I have a database the I am rebuilding the table structure was crap so I'm porting some of the data from one table to another. This data appears to have been copy-pasted from MSO product so as I'm getting the data I clean it up with htmlpurifier and some str_replace in php. Here is the clean function:
function clean_html($html) {
$config = HTMLPurifier_Config::createDefault();
$config->set('AutoFormat','RemoveEmpty',true);
$config->set('HTML','AllowedAttributes','href,src');
$config->set('HTML','AllowedElements','p,em,strong,a,ul,li,ol,img');
$purifier = new HTMLPurifier($config);
$html = $purifier->purify($html);
$html = str_replace(' ',' ',$html);
$html = str_replace("\r",'',$html);
$html = str_replace("\n",'',$html);
$html = str_replace("\t",'',$html);
$html = str_replace(' ',' ',$html);
$html = str_replace('<p> </p>','',$html);
$html = str_replace(chr(160),' ',$html);
return trim($html);
}
However, when I put the results into my new table and output them to the ckeditor I get those three characters.

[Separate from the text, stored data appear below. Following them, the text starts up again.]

(** * mitre-mcp: the ATT&CK parser and the in-memory data store

    A shallow embedding of the STIX parser ([parseTechniques],
    [parseTactics], ..., [parseRelationships]), of the class
    [AttackDataStore] with its indices and queries, of the cache loader
    ([isCacheStale], [hasCachedData], [downloadAllMatrices],
    [loadCachedBundles]) and of the tables of the type module, followed
    by the properties of the store.

    Conventions of the embedding.
    - A JavaScript string is a [string]. On a string of ASCII characters
      ([Js.ascii_only]) its length, [toUpperCase], [toLowerCase], [trim]
      and the character classes of the regular expressions are those of
      JavaScript; this covers the identifiers and names of the ATT&CK
      data set, and the sample data. A general statement below either
      holds whatever the two case mappings do to a character (its proof
      uses at most that they keep the empty string), or it carries the
      hypothesis [Js.ascii_only].
    - An optional field [f?: T] is an [option T]; the tests [!!x],
      [x || d], [if (x)] and [x === true] are written out on it.
    - A [Map<string, V>] is an association list in insertion order, the
      order in which [values()] enumerates it: [set] on a key already
      present replaces the value in place, a new key is added at the end.
    - An object used as a table ([Record<string, number>]) is the finite
      map of its own properties, and [table[key]] is [JsObject.get]: it
      also answers for the names the object inherits from
      [Object.prototype].
    - A [number] that holds an integer is a [Z]; where the code can get
      NaN or a value that is no number, the type says so
      ([Tactic.Order], [Loader.Timestamp]). *)

From Stdlib Require Import List String Ascii Bool ZArith NArith Lia.
From Stdlib Require Import Sorting.Sorted Permutation.
Import ListNotations.
Local Open Scope string_scope.
Local Open Scope list_scope.

Set Implicit Arguments.

(* ================================================================= *)
(** ** JavaScript strings *)

Module Js.

(** Every character of [s] is an ASCII character: the strings on which
    the functions of this module are JavaScript's, character for
    character. *)
Definition ascii_only (s : string) : Prop :=
  Forall (fun c => (N_of_ascii c < 128)%N) (list_ascii_of_string s).

(** [c.toUpperCase()] on one ASCII character. *)
Definition upper_ascii (c : ascii) : ascii :=
  let n := N_of_ascii c in
  if ((97 <=? n) && (n <=? 122))%N then ascii_of_N (n - 32) else c.

(** [c.toLowerCase()] on one ASCII character. *)
Definition lower_ascii (c : ascii) : ascii :=
  let n := N_of_ascii c in
  if ((65 <=? n) && (n <=? 90))%N then ascii_of_N (n + 32) else c.

Fixpoint map_string (f : ascii -> ascii) (s : string) : string :=
  match s with
  | EmptyString => EmptyString
  | String c s' => String (f c) (map_string f s')
  end.

(** [s.toUpperCase()] and [s.toLowerCase()] for an ASCII string [s];
    JavaScript also maps letters outside ASCII, which these leave as
    they are. *)
Definition toUpperCase (s : string) : string := map_string upper_ascii s.
Definition toLowerCase (s : string) : string := map_string lower_ascii s.

(** [s.includes(sub)]: [sub] occurs in [s] as a contiguous substring. *)
Fixpoint includes (s sub : string) : bool :=
  String.prefix sub s ||
  match s with
  | EmptyString => false
  | String _ s' => includes s' sub
  end.

(** [s.split(c)] for a one-character separator: never the empty list. *)
Fixpoint split (c : ascii) (s : string) : list string :=
  match s with
  | EmptyString => [EmptyString]
  | String a s' =>
      if Ascii.eqb a c then EmptyString :: split c s'
      else match split c s' with
           | [] => [String a EmptyString]
           | p :: ps => String a p :: ps
           end
  end.

(** Truthiness of a string: every string but the empty one. *)
Definition truthy (s : string) : bool := negb (s =? "").

(** Truthiness of an optional string: present and not empty. *)
Definition truthy_opt (o : option string) : bool :=
  match o with
  | Some s => truthy s
  | None => false
  end.

(** [o || d] on an optional string. *)
Definition or_default (o : option string) (d : string) : string :=
  match o with
  | Some s => if truthy s then s else d
  | None => d
  end.

(** [o || []] on an optional array (an array is always truthy). *)
Definition or_nil (A : Type) (o : option (list A)) : list A :=
  match o with
  | Some l => l
  | None => []
  end.

(** [o === true] on an optional boolean. *)
Definition is_true (o : option bool) : bool :=
  match o with
  | Some true => true
  | _ => false
  end.

(** [!o] on an optional boolean. *)
Definition falsy (o : option bool) : bool := negb (is_true o).

(** [a || b] where both sides are objects or [undefined]. *)
Definition or_else (A : Type) (a b : option A) : option A :=
  match a with
  | Some x => Some x
  | None => b
  end.

(** [l.sort(cmp)]: the stable sort of [l], by insertion. An element goes
    in front of the first element it does not compare greater than, so
    elements that compare equal keep their order. For a comparator that
    is consistent (it ranks the elements) this is the one order the
    language allows; for one that is not, the language leaves the order
    to the implementation and only a permutation is certain. *)
Fixpoint insert_sorted (A : Type) (cmp : A -> A -> Z) (x : A) (l : list A)
  : list A :=
  match l with
  | [] => [x]
  | y :: l' =>
      if (cmp x y <=? 0)%Z then x :: y :: l'
      else y :: insert_sorted cmp x l'
  end.

Fixpoint sort (A : Type) (cmp : A -> A -> Z) (l : list A) : list A :=
  match l with
  | [] => []
  | x :: l' => insert_sorted cmp x (sort cmp l')
  end.

End Js.

(* ================================================================= *)
(** ** [Map<string, V>] in insertion order *)

Module JsMap.

Definition t (V : Type) : Type := list (string * V).

Definition empty (V : Type) : t V := [].

Fixpoint get (V : Type) (k : string) (m : t V) : option V :=
  match m with
  | [] => None
  | (k', v) :: m' => if k' =? k then Some v else get k m'
  end.

Fixpoint set (V : Type) (k : string) (v : V) (m : t V) : t V :=
  match m with
  | [] => [(k, v)]
  | (k', v') :: m' =>
      if k' =? k then (k', v) :: m' else (k', v') :: set k v m'
  end.

Definition keys (V : Type) (m : t V) : list string := map fst m.
Definition values (V : Type) (m : t V) : list V := map snd m.

(** [for (const x of xs) m.set(key x, x)]. *)
Definition set_each (V : Type) (key : V -> string) (xs : list V) (m : t V)
  : t V :=
  fold_left (fun acc x => set (key x) x acc) xs m.

(** A run of [set] calls, first to last. *)
Definition set_all (V : Type) (ops : list (string * V)) (m : t V) : t V :=
  fold_left (fun acc kv => set (fst kv) (snd kv) acc) ops m.

End JsMap.

(* ================================================================= *)
(** ** Plain objects used as tables *)

Module JsObject.

(** The property names every plain object inherits from
    [Object.prototype]. *)
Definition prototype : list string :=
  [ "constructor"; "__proto__"; "hasOwnProperty"; "isPrototypeOf";
    "propertyIsEnumerable"; "toLocaleString"; "toString"; "valueOf";
    "__defineGetter__"; "__defineSetter__"; "__lookupGetter__";
    "__lookupSetter__" ].

Definition inherits (key : string) : bool :=
  existsb (String.eqb key) prototype.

I then have a javascript function that is called to remove special characters from the content of the ckeditor too. it doesn't clean it either
function remove_special(str) {
var rExps=[ /[\xC0-\xC2]/g, /[\xE0-\xE2]/g,
/[\xC8-\xCA]/g, /[\xE8-\xEB]/g,
/[\xCC-\xCE]/g, /[\xEC-\xEE]/g,
/[\xD2-\xD4]/g, /[\xF2-\xF4]/g,
/[\xD9-\xDB]/g, /[\xF9-\xFB]/g,
/\xD1/,/\xF1/g,
"/[\u00a0|\u1680|[\u2000-\u2009]|u200a|\u200b|\u2028|\u2029|\u202f|\u205f|\u3000|\xa0]/g",
/\u000b/g,'/[\u180e|\u000c]/g',
/\u2013/g, /\u2014/g,
/\xa9/g,/\xae/g,/\xb7/g,/\u2018/g,/\u2019/g,/\u201c/g,/\u201d/g,/\u2026/g];
var repChar=['A','a','E','e','I','i','O','o','U','u','N','n',' ','\t','','-','--','(c)','(r)','*',"'","'",'"','"','...'];
for(var i=0; i<rExps.length; i++) {
str=str.replace(rExps[i],repChar[i]);
}
for (var x = 0; x < str.length; x++) {
charcode = str.charCodeAt(x);
if ((charcode < 32 || charcode > 126) && charcode !=10 && charcode != 13) {
str = str.replace(str.charAt(x), "");
}
}
return str;
}
Does anyone know off hand what I need to do to get rid of them. I think they may be some sort of quote.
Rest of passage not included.